Lemma researchSession_create_spec userId title initialPrompt status w :
  let r := (researchSession_create env userId title initialPrompt status w).1 in
  let w' := (researchSession_create env userId title initialPrompt status w).2 in
  (∀ k, k ≠ KStorage → k ≠ KClock → k ≠ KId → ticks w' k = ticks w k)
  ∧ refinement (db w') = refinement (db w)
  ∧ user (db w') = user (db w)
  ∧ apiUsage (db w') = apiUsage (db w)
  ∧ match r with
    | Ok row =>
        row = ResearchSession.mk (cuid env (ticks w KId)) userId title initialPrompt
                None status None None None None None None (now env (ticks w KClock))
        ∧ researchSession (db w) !! ResearchSession.id row = None
        ∧ researchSession (db w') = <[ResearchSession.id row := row]> (researchSession (db w))
        ∧ log w' = EvSession row :: log w
    | Throw _ =>
        researchSession (db w') = researchSession (db w) ∧ log w' = log w
    end.
Proof.
  unfold researchSession_create, bind, prisma, emit, ret, new_cuid, new_Date. simpl.
  destruct (storageFault env _); simpl.
  - repeat split; try done. intros k ? ? ?. by rewrite !bool_decide_eq_false_2.
  - destruct (researchSession (db w) !! cuid env (ticks w KId)) as [old|] eqn:Hold; simpl.
    + repeat split; try done. intros k ? ? ?. by rewrite !bool_decide_eq_false_2.
    + repeat split; try done. intros k ? ? ?. by rewrite !bool_decide_eq_false_2.
Qed.

(** *** Inversion of runs *)

Lemma run_eta {A} (m : M A) w r : (m w).1 = r → m w = (r, (m w).2).
Proof. intros <-. by destruct (m w). Qed.

Lemma bind_Ok_inv {A B} (m : M A) (f : A → M B) w b w' :
  bind m f w = (Ok b, w') → ∃ a w1, m w = (Ok a, w1) ∧ f a w1 = (Ok b, w').
Proof. unfold bind. destruct (m w) as [[a|e] w1]; [eauto | done]. Qed.

Lemma try_catch_rethrow_inv {A B} (m : M A) (h : string → M B) (g : string → string)
    w a w' :
  try_catch m (λ e, bind (h e) (λ _, throw (g e))) w = (Ok a, w') → m w = (Ok a, w').
Proof.
  unfold try_catch, bind, throw. destruct (m w) as [[a0|e] w1]; [done|].
  by destruct (h e w1) as [[?|?] ?].
Qed.

Lemma update_then_throw_inv {A} id data message w (a : A) w' :
  bind (researchSession_update env id data) (λ _, throw message) w ≠ (Ok a, w').
Proof.
  unfold bind, throw. by destruct (researchSession_update env id data w) as [[?|?] ?].
Qed.

(** *** The two provider calls *)

Lemma researchBoth_spec userId prompt w :
  let o := openaiClient_startDeepResearch env (ticks w KOpenAI) prompt in
  let g := geminiClient_research env (ticks w KGemini) prompt in
  ∃ w',
    researchBoth env userId prompt w =
      (Ok (match o with Ok r => Ok (or_else (result r) "") | Throw e => Throw e end, g), w')
    ∧ quiet w w'
    ∧ records (log w') =
        (if g is Ok _ then [(Gemini, userId)] else [])
        ++ (if o is Ok _ then [(OpenAI, userId)] else [])
        ++ records (log w).
Proof.
  intros o g. unfold researchBoth, allSettled.
  assert (HA : ∃ w1,
             bind (openaiClient env prompt)
                  (λ r, bind (recordOpenAIRequest env userId)
                             (λ _, ret (or_else (result r) ""))) w
             = (match o with Ok r => Ok (or_else (result r) "") | Throw e => Throw e end, w1)
             ∧ quiet w w1
             ∧ records (log w1)
               = (if o is Ok _ then [(OpenAI, userId)] else []) ++ records (log w)
             ∧ ticks w1 KGemini = ticks w KGemini).
  { unfold bind at 1. unfold openaiClient. fold o. destruct o as [r|e].
    - destruct (recordRequest_frame OpenAI userId (bump KOpenAI w))
        as (w1 & Hrun & Hq & Hrec & _ & Hg).
      unfold recordOpenAIRequest, bind. rewrite Hrun. simpl. eauto. 
    - eexists. split; [reflexivity|]. done. }
  destruct HA as (w1 & -> & Hq1 & Hrec1 & Hg1).
  assert (HB : ∃ w2,
             bind (geminiClient env prompt)
                  (λ result, bind (recordGeminiRequest env userId) (λ _, ret result)) w1
             = (g, w2)
             ∧ quiet w1 w2
             ∧ records (log w2)
               = (if g is Ok _ then [(Gemini, userId)] else []) ++ records (log w1)).
  { unfold bind at 1. unfold geminiClient. rewrite Hg1. fold g. destruct g as [text|e].
    - destruct (recordRequest_frame Gemini userId (bump KGemini w1))
        as (w2 & Hrun & Hq & Hrec & _ & _).
      unfold recordGeminiRequest, bind. rewrite Hrun. simpl. eauto.
    - eexists. split; [reflexivity|]. done. }
  destruct HB as (w2 & -> & Hq2 & Hrec2).
  exists w2. split; [done|]. split; [by etransitivity|].
  by rewrite Hrec2, Hrec1.
Qed.

(** *** The report and its delivery *)

Lemma calm_update id data : preserves calm (researchSession_update env id data).
Proof.
  intros w. destruct (researchSession_update_spec id data w) as (Ht & _ & _ & _ & Hr).
  unfold calm. rewrite !Ht by done.
  destruct (researchSession_update env id data w).1 as [row|e].
  - destruct Hr as (old & _ & _ & _ & ->). done.
  - destruct Hr as [_ ->]. done.
Qed.

Lemma outcome_kept_update sessionId data :
  (∀ r, ResearchSession.status (data r) = ResearchSession.status r
        ∧ ResearchSession.openaiResult (data r) = ResearchSession.openaiResult r
        ∧ ResearchSession.geminiResult (data r) = ResearchSession.geminiResult r) →
  preserves (outcome_kept sessionId) (researchSession_update env sessionId data).
Proof.
  intros Hdata w row Hrow.
  destruct (researchSession_update_spec sessionId data w) as (_ & _ & _ & _ & Hr).
  destruct (researchSession_update env sessionId data w).1 as [row'|e].
  - destruct Hr as (old & Hold & _ & -> & _). rewrite lookup_insert_eq.
    rewrite Hrow in Hold. injection Hold as <-. eexists. split; [done|]. apply Hdata.
  - destruct Hr as [-> _]. eauto.
Qed.

Lemma deliverReport_keeps sessionId session_user :
  preserves (outcome_kept sessionId) (deliverReport env sessionId session_user)
  ∧ preserves calm (deliverReport env sessionId session_user).
Proof.
  unfold deliverReport. split.
  - repeat first
      [ apply outcome_kept_update; by intros []
      | preserves_step
      | by intros w; apply quiet_outcome_kept ].
  - repeat first
      [ apply calm_update
      | preserves_step
      | by intros w ].
Qed.

(** *** The invariant on the refined prompt *)

Lemma keepsInv_prisma_other {A} known (op : Db → Result A * Db) :
  (∀ d, researchSession (op d).2 = researchSession d) →
  preserves (keepsInv known) (prisma env op).
Proof.
  intros Hop w. destruct (prisma_spec op w) as (_ & _ & Hlog & Hdb).
  assert (Hs : researchSession (db (prisma env op w).2) = researchSession (db w)).
  { destruct (storageFault env _); destruct Hdb as [_ ->]; [done | apply Hop]. }
  split; [exists []; by rewrite Hlog|].
  intros [Hw Hd] _. unfold Inv. rewrite Hlog, Hs. done.
Qed.

(** A written row that keeps the key and the invariant. *)
Lemma Inv_write w w' sessionId (row : ResearchSession.t) :
  Inv w →
  ResearchSession.id row = sessionId →
  (is_Some (ResearchSession.refinedPrompt row) →
   reachedComplete (row :: sessionWrites (log w)) sessionId) →
  researchSession (db w') = <[sessionId := row]> (researchSession (db w)) →
  log w' = EvSession row :: log w →
  Inv w'.
Proof.
  intros [Hw Hd] Hid Hrow Hdb Hlog. unfold Inv. rewrite Hlog, Hdb. simpl. split.
  - split; [|done]. rewrite Hid. done.
  - intros sid r Hr. destruct (decide (sid = sessionId)) as [->|Hne].
    + rewrite lookup_insert_eq in Hr. injection Hr as <-. done.
    + rewrite lookup_insert_ne in Hr by done. destruct (Hd sid r Hr) as [? Hc].
      split; [done|]. intros Hp. by apply (reachedComplete_mono [row]), Hc.
Qed.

_ _ _ _ _

— Task —
The first line of the entries above and every line after it, up to and including the line with "refinement (db w)", should be set down exactly.

— Answer to this problem —
Lemma researchSession_create_spec userId title initialPrompt status w :
  let r := (researchSession_create env userId title initialPrompt status w).1 in
  let w' := (researchSession_create env userId title initialPrompt status w).2 in
  (∀ k, k ≠ KStorage → k ≠ KClock → k ≠ KId → ticks w' k = ticks w k)
  ∧ refinement (db w') = refinement (db w)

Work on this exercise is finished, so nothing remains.